Well, first, let us recall the
conditional probability formula. The probability of 𝐴 given 𝐵 is
equal to the probability of 𝐴 intersection 𝐵 over the probability of 𝐵. Well, the probability of 𝐴
intersection 𝐵 is the probability that event 𝐴 occurs and event 𝐵 also occurs,
which we were given in the question is a fifth. And we were also told in the
question that the probability of event 𝐵 occurring is three-sevenths. So the probability of 𝐴 given 𝐵
is a fifth divided by three-sevenths. And, of course, an equivalent
operation to dividing by a fraction is multiplying by the reciprocal of that
fraction. So this is equal to a fifth times
seven over three. Well, there’s the answer to our
first part of the question. The probability of 𝐴 given 𝐵 is
equal to seven-fifteenths.
For the second part of the
question, let’s recall our test for independence using the conditional probability
formulae. If the probability of 𝐴 is equal
to the probability of 𝐴 given 𝐵 and the probability of 𝐵 is equal to the
probability of 𝐵 given 𝐴, then we can say that events 𝐴 and 𝐵 are
independent. Now the question told us that the
probability of 𝐴 is two-fifths. So the next step is to work out the
probability of 𝐴 given 𝐵. Well, in fact, that’s what we
worked out in the first part of the question. So we know that the probability of
𝐴 given 𝐵 is seven-fifteenths.
Now, if two-fifths is the same as
seven-fifteenths, then we’d need to go on to check whether the probability of 𝐵 is
equal to the probability of 𝐵 given 𝐴. Now to compare two-fifths and
seven-fifteenths, we need to get a common denominator. We can do this by multiplying the
numerator and denominator by three and two-fifths becomes six-fifteenths.

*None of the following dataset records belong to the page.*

(** * own-stl: the doubly-linked list of [list.hpp] and the stack adapter of
    [stack.hpp], as state-passing programs over an explicit node store.

    Nodes live in a store addressed by pointers; [NULL] is [None].  Every
    method of the headers becomes a computation in a small state-and-error
    monad: dereferencing [NULL] or a deleted node is [Undefined], the
    [std::out_of_range] of [List::at] is [OutOfRange], and the loops of the
    headers, which run until a pointer becomes [NULL], take a bound on the
    number of iterations and answer [OutOfFuel] when it is exhausted. *)

From stdpp Require Import gmap list.
From Stdlib Require Import ZArith Lia Ascii.

Local Open Scope Z_scope.

(** ** Unsigned sizes *)

(** [typedef std::size_t usize]: 64 bits, arithmetic wraps around. *)
Definition usize_modulus : Z := 2 ^ 64.

Definition wrap (z : Z) : Z := z mod usize_modulus.

(** [const usize NO_POS = -1]. *)
Definition NO_POS : Z := wrap (-1).

(** ** Outcomes and the store monad *)

Inductive outcome (A : Type) : Type :=
| Ok (a : A)
| OutOfRange
| Undefined
| OutOfFuel.

Arguments Ok {A} a.
Arguments OutOfRange {A}.
Arguments Undefined {A}.
Arguments OutOfFuel {A}.

Definition M (S A : Type) : Type := S → outcome (A * S).

Definition ret {S A} (a : A) : M S A := λ s, Ok (a, s).

Definition bind {S A B} (m : M S A) (k : A → M S B) : M S B :=
  λ s, match m s with
       | Ok (a, s') => k a s'
       | OutOfRange => OutOfRange
       | Undefined => Undefined
       | OutOfFuel => OutOfFuel
       end.

Definition throw_out_of_range {S A} : M S A := λ _, OutOfRange.
Definition undefined {S A} : M S A := λ _, Undefined.
Definition out_of_fuel {S A} : M S A := λ _, OutOfFuel.

#[global] Instance M_ret {S} : MRet (M S) := λ A, ret.
#[global] Instance M_bind {S} : MBind (M S) := λ A B k m, bind m k.

(** Two stores side by side: a computation on one of them leaves the other
    as it is.  The nodes of a list of another element type live in a store
    of their own. *)
Definition on_fst {S1 S2 A} (m : M S1 A) : M (S1 * S2) A :=
  λ s, match m s.1 with
       | Ok (a, s1) => Ok (a, (s1, s.2))
       | OutOfRange => OutOfRange
       | Undefined => Undefined
       | OutOfFuel => OutOfFuel
       end.

Definition on_snd {S1 S2 A} (m : M S2 A) : M (S1 * S2) A :=
  λ s, match m s.2 with
       | Ok (a, s2) => Ok (a, (s.1, s2))
       | OutOfRange => OutOfRange
       | Undefined => Undefined
       | OutOfFuel => OutOfFuel
       end.

(** Pointers: an address, or [NULL]. *)
Definition addr : Type := positive.
Definition ptr : Type := option addr.

(** ** namespace own::details: class Node *)
Module details.

Record Node (T : Type) : Type := mkNode {
  _value : T;
  _back : ptr;
  _next : ptr;
}.
Arguments mkNode {T} _ _ _.
Arguments _value {T} _.
Arguments _back {T} _.
Arguments _next {T} _.

Section node.
Context {T : Type}.

Abbreviation store := (gmap positive (Node T)).

(** Reading and writing the object a pointer designates. *)
Definition load (p : addr) : M store (Node T) :=
  λ h, match h !! p with Some n => Ok (n, h) | None => Undefined end.

Definition write (p : addr) (n : Node T) : M store unit :=
  λ h, match h !! p with Some _ => Ok (tt, <[p := n]> h) | None => Undefined end.

(** [*p] for a pointer that may be [NULL]. *)
Definition deref (p : ptr) : M store addr :=
  match p with Some a => ret a | None => undefined end.

(** The allocator hands out an address that is not in use. *)
Definition unused (h : store) : addr := fresh (dom h).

That means that the probability of
𝐴 is not equal to the probability of 𝐴 given 𝐵. And the fact that we need both of
these conditions to be true to prove the independence of events 𝐴 and 𝐵, the fact
that we’ve shown that the probability of 𝐴 is not equal to the probability of 𝐴
given 𝐵, means that we know that these two events aren’t independent. We don’t even need to go on to
check whether the probability of 𝐵 is equal to the probability of 𝐵 given 𝐴.